Viewing this evidence in the light most favorable to appellant, we hold appellant did not establish the City had actual or constructive notice of the sidewalk's condition. No definitive evidence was presented that the sidewalk was inspected prior to the accident or that the City should have known of its conditions. Thus, appellant failed to establish that the City had notice of the elevated sidewalk prior to the fall. Constructive notice could not have been implied because of the nature of the defect was trivial and there was no evidence as to when the defect was created.
Appellant also asserts, based on Jenkins' testimony that there was an empty tree grate on the sidewalk, that most likely the tree that once stood in that grate had been removed by the Forestry Department and because the Forestry Department is an agency of Baltimore City, the City had notice of the defective sidewalk.
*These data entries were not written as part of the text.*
Lemma set_reply_ok node len c l :
  oc_ok c -> node ∈ holes (oc_reply c) -> reply_size (oc_reply c) + zlen len < 2 ^ 62 -> fill_node node len (oc_reply c) = Some l ->
  let c' := set_reply_bytes (to_ull (oc_reply_bytes c + zlen len)) (set_reply l c) in
  oc_ok c' /\ (forall f, out f c' = out (with_length node len f) c) /\ holes l = List.filter (fun a => negb (a =? node)%nat) (holes (oc_reply c)) /\ reply_size l = reply_size (oc_reply c) + zlen len.
Proof.
  intros Hok Hin Hlt Ef c'. destruct Hok as [H1 H2 H3 H4 H5 H6 H7]. destruct (fill_node_spec node len (oc_reply c) H6 Hin) as (l' & E & A1 & A2 & A3 & A4 & A5).
  rewrite Ef in E. injection E as <-. split; [constructor; cbn [c' oc_reply_bytes oc_reply oc_buf oc_sentlen oc_fresh set_reply_bytes set_reply]|].
  - rewrite A3, H1. apply Z.mod_small. pose proof (reply_size_nonneg (oc_reply c)). pose proof (zlen_nonneg len). lia.
  - lia.
  - done.
  - done.
  - destruct (bool_decide _); [by apply A5|done].
  - by eapply sublist_nodup.
  - rewrite Forall_forall in *. intros a Ha. apply H7. by eapply sublist_elem.
  - split; [|done]. intros f. unfold out. cbn [c' oc_wire oc_reply oc_buf oc_sentlen set_reply_bytes set_reply]. by rewrite A1.
Qed.

(** ** One client with its lists *)

Section ports.

Context (limits : list clientBufferLimitsConfig) (unixtime : Z).

Definition class_ok (c : oclient) : Prop :=
  is_Some (limits !! Z.to_nat (if getClientType (oc_flags c) =? CLIENT_TYPE_MASTER then CLIENT_TYPE_NORMAL else getClientType (oc_flags c))).

(** Output that waits will be written: the client is in the list of those that have something
    to write, or its handler is installed, or it is to be closed; or it is one without a
    socket, or a slave that is not to be written to yet. *)

Definition armed (c : oclient) : Prop :=
  of_pending_write (oc_flags c) = true \/ oc_writable c = true \/ of_close_asap (oc_flags c) = true \/ of_lua (oc_flags c) || of_module (oc_flags c) = true \/ online c = false.

Definition wakes (c : oclient) : Prop := clientHasPendingReplies c = true -> armed c.

Record port_ok (id : Z) (p : port) : Prop := {
  po_ok : oc_ok (po_client p);
  po_wakes : wakes (po_client p);
  po_in_pending : id ∈ po_pending p <-> of_pending_write (oc_flags (po_client p)) = true;
  po_in_close : id ∈ po_close p <-> of_close_asap (oc_flags (po_client p)) = true;
  po_nodup : NoDup (po_pending p) /\ NoDup (po_close p)
}.

(** Only this client may have entered the lists. *)

Definition others_kept (id : Z) (p p' : port) : Prop :=
  forall j, j <> id -> (j ∈ po_pending p' <-> j ∈ po_pending p) /\ (j ∈ po_close p' <-> j ∈ po_close p).

Lemma others_refl id p : others_kept id p p.
Proof. by intros j _. Qed.

Lemma others_trans id p1 p2 p3 : others_kept id p1 p2 -> others_kept id p2 p3 -> others_kept id p1 p3.
Proof. intros H1 H2 j Hj. destruct (H1 j Hj) as [A1 A2], (H2 j Hj) as [B1 B2]. split; etrans; eassumption. Qed.

Definition accepts (c : oclient) : bool :=
  let f := oc_flags c in
  of_lua f || of_module f || negb (of_reply_off f || of_reply_skip f || (of_master f || of_crdt_master f) && negb (of_force_reply f) || (oc_fd c <=? 0)).

(** The fields that the flags of the two lists do not touch. *)

Definition same_output (c c' : oclient) : Prop :=
  oc_buf c' = oc_buf c /\ oc_sentlen c' = oc_sentlen c /\ oc_reply c' = oc_reply c /\ oc_fresh c' = oc_fresh c /\ oc_reply_bytes c' = oc_reply_bytes c /\ oc_wire c' = oc_wire c.

Lemma same_output_ok c c' : same_output c c' -> oc_ok c -> oc_ok c' /\ forall f, out f c' = out f c.
Proof.
  intros (E1 & E2 & E3 & E4 & E5 & E6) [H1 H2 H3 H4 H5 H6 H7]. split; [|intros f; unfold out; by rewrite E6, E2, E1, E3].
  constructor; rewrite ?E1, ?E2, ?E3, ?E4, ?E5; done.
Qed.

Lemma same_setup_class c c' : same_setup c c' -> class_ok c -> class_ok c'.
Proof.
  intros [_ H _ _]. assert (getClientType (oc_flags c') = getClientType (oc_flags c)) as E.
  { unfold getClientType. injection H as F1 F2 F3 F4 F5 F6 F7 F8 F9 F10 F11 F12. by rewrite ?F1, ?F2, ?F3, ?F4, ?F5, ?F6, ?F7, ?F8, ?F9, ?F10, ?F11, ?F12. }
  unfold class_ok. by rewrite E.
Qed.

Lemma same_setup_accepts c c' : same_setup c c' -> accepts c' = accepts c /\ of_close_after_reply (oc_flags c') = of_close_after_reply (oc_flags c) /\ online c' = online c.
Proof.
  intros [Ef H [E1 E2] _]. unfold accepts, online. rewrite Ef, E1, E2. injection H as F1 F2 F3 F4 F5 F6 F7 F8 F9 F10 F11 F12. by rewrite ?F1, ?F2, ?F3, ?F4, ?F5, ?F6, ?F7, ?F8, ?F9, ?F10, ?F11, ?F12.
Qed.

Lemma prepare_spec id p :
  port_ok id p ->
  exists p', prepareClientToWrite id p = (accepts (po_client p), p') /\ port_ok id p' /\ others_kept id p p' /\ same_setup (po_client p) (po_client p') /\
    same_output (po_client p) (po_client p') /\ (accepts (po_client p) = true -> armed (po_client p')).
Proof.
  intros Hok. unfold prepareClientToWrite, accepts. set (c := po_client p).
  assert (same_output c c) as Hso by done. pose proof (same_setup_refl c) as Hss. pose proof (others_refl id p) as Hor.
  destruct (of_lua (oc_flags c) || of_module (oc_flags c)) eqn:E1; [exists p; repeat (split; [done|]); intros _; by do 3 right; left|].
  destruct (of_reply_off (oc_flags c) || of_reply_skip (oc_flags c)) eqn:E2; [by exists p|].
  destruct ((of_master (oc_flags c) || of_crdt_master (oc_flags c)) && negb (of_force_reply (oc_flags c))) eqn:E3; [by exists p|].
  destruct (oc_fd c <=? 0) eqn:E4; [by exists p|]. cbn [orb negb].
  destruct (clientHasPendingReplies c) eqn:E5; cbn [negb andb]. { exists p. repeat (split; [done|]). intros _. by apply (po_wakes id p Hok). }
  destruct (of_pending_write (oc_flags c)) eqn:E6; cbn [negb andb]. { exists p. repeat (split; [done|]). intros _. by left. }
  destruct (online c) eqn:E7. 2:{ exists p. repeat (split; [done|]). intros _. by do 4 right. }
  eexists. split; [reflexivity|]. destruct Hok as [H1 H2 H3 H4 [H5 H6]]. fold c in H3, H4. split; [constructor; cbn [po_client po_pending po_close]|].
  - by apply (same_output_ok c).
  - intros Hp. by left.
  - split; [done|]. intros _. by left.
  - done.
  - split; [|done]. apply NoDup_cons. split; [|done]. intros Hi%H3. congruence.
  - split; [|split; [|split]].
    + intros j Hj. cbn. split; [|done]. rewrite elem_of_cons. intuition.
    + by constructor.
    + done.
    + intros _. by left.
Qed.

(** A step that adds [t] to the output. *)

Record step (id : Z) (t : bytes) (p p' : port) : Prop := {
  st_ok : port_ok id p';
  st_others : others_kept id p p';
  st_setup : same_setup (po_client p) (po_client p');
  st_armed : armed (po_client p) -> armed (po_client p');
  st_holes : holes (oc_reply (po_client p')) = holes (oc_reply (po_client p));
  st_size : reply_size (oc_reply (po_client p')) <= reply_size (oc_reply (po_client p)) + zlen t;
  st_fresh : (oc_fresh (po_client p) <= oc_fresh (po_client p'))%nat;
  st_out : forall f, out f (po_client p') = out f (po_client p) ++ t
}.

Lemma step_refl id p : port_ok id p -> step id [] p p.
Proof. intros H. constructor; try done; [|intros f; by rewrite app_nil_r]. rewrite Z.add_0_r. lia. Qed.

Lemma step_trans id t1 t2 p1 p2 p3 : step id t1 p1 p2 -> step id t2 p2 p3 -> step id (t1 ++ t2) p1 p3.
Proof.
  intros [A1 A2 A3 A4 A5 A6 A7 A8] [B1 B2 B3 B4 B5 B6 B7 B8]. constructor; [done|by eapply others_trans|by eapply same_setup_trans|auto|congruence|rewrite zlen_app; lia|lia|].
  intros f. by rewrite B8, A8, app_assoc.
Qed.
However, the Forestry Department did not testify or provide documentation, thus any conclusion in this regard would be mere speculation.
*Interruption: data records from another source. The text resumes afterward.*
Lemma replies_in_order_witness :
  let ops := [OpReply 100 1 example_array; OpReply 100 2 example_array; OpReply 100 1 (RSds (str "+OK"))] in
  exists k1 nt1 k2 nt2 c1 c2, run_net clientBufferLimitsDefaults example_sock ops 0 example_net = Ok (k1, nt1) /\
    handleClientsWithPendingWrites example_sock (fun _ => true) 100 k1 nt1 = Ok (k2, nt2) /\
    nt_clients nt2 !! 1 = Some c1 /\ oc_wire c1 = str "*1" ++ CRLF ++ str "7" ++ CRLF ++ str "+OK" /\ nt_clients nt2 !! 2 = Some c2 /\ oc_wire c2 ++ waiting c2 = [].
Proof.
  intros ops. destruct (replies_in_order clientBufferLimitsDefaults example_sock 0 example_net ops) with (event_ok := fun _ : Z => true) (unixtime := 100) as (k1 & nt1 & k2 & nt2 & E1 & E2 & _ & _ & H2).
  - intros k b. cbn. lia.
  - intros id c Hc. unfold example_net in Hc. cbn [nt_clients] in Hc. apply lookup_insert_Some in Hc as [[<- <-]|[_ Hc]]; [|apply lookup_singleton_Some in Hc as [<- <-]]; repeat (split; [done|]); [intros _; by eexists|done].
  - reflexivity.
  - reflexivity.
  - apply Forall_cons_2; [vm_compute; intuition congruence|]. apply Forall_cons_2; [vm_compute; intuition congruence|]. apply Forall_cons_2; [done|]. apply Forall_nil_2.
  - intros id. unfold said. cbn [ops map op_text concat]. rewrite app_nil_r, !zlen_app. destruct (id =? 1), (id =? 2); vm_compute; reflexivity.
  - assert (1 ∈ nt_pending nt1 /\ is_Some (nt_clients nt2 !! 1) /\ is_Some (nt_clients nt2 !! 2)) as (Hin & [c1 Hc1] & [c2 Hc2]).
    { vm_compute in E1. injection E1 as <- <-. vm_compute in E2. injection E2 as <- <-. split; [decide_now|]. split; by eexists. }
    exists k1, nt1, k2, nt2, c1, c2. split; [exact E1|]. split; [exact E2|]. split; [exact Hc1|].
    destruct (H2 1 c1 Hc1) as (_ & _ & Hd). specialize (Hd ltac:(done) Hin). destruct (H2 2 c2 Hc2) as (Hw & _).
    assert (accepts c1 = true /\ closing c1 = false /\ accepts c2 = false) as (A1 & A2 & A3).
    { vm_compute in E1. injection E1 as <- <-. vm_compute in E2. injection E2 as <- <-. vm_compute in Hc1, Hc2. injection Hc1 as <-. injection Hc2 as <-. done. }
    rewrite A1, A2 in Hd. rewrite A3 in Hw. split; [rewrite Hd; reflexivity|]. split; [exact Hc2|exact Hw].
Defined.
Finally, appellant contends "the City issued a permit for waterproofing at the trip hazard location on November 2, 2011, more than five years prior to [] [a]ppellant's fall incident. Which necessarily should have given rise to an inspection of the work performed and notice of the elevation in the sidewalk." Once again, to support this assertion appellant relies on testimony by Jenkins, where after being shown a photograph of "some gray stuff between the sidewalk and the building," he noted it looked like a sealant used so that "water [wouldn't] go down in the cracks," but other than describing the "gray stuff" as a sealant, Jenkins did not provide any details about waterproofing work performed in that location. Appellant further relied on a Baltimore Housing document issued on November 2, 2011 that described the plan as "interior work (365 SQ FT) - waterproof basement interior & replace drain tile as per code," located at 100 S Hanover Street.
Appellant, however, established no nexus between the inspection of interior waterproofing work and an inspection of the exterior sidewalk. Nor was there a connection between the Baltimore Housing document and the sidewalk. In sum, ruling that the City did not have constructive or actual notice of the elevated sidewalk before appellant's fall, the trial court did not err in granting the City's motion for summary judgment.
JUDGMENT OF THE CIRCUIT COURT FOR BALTIMORE CITY AFFIRMED; COSTS TO BE PAID BY APPELLANT.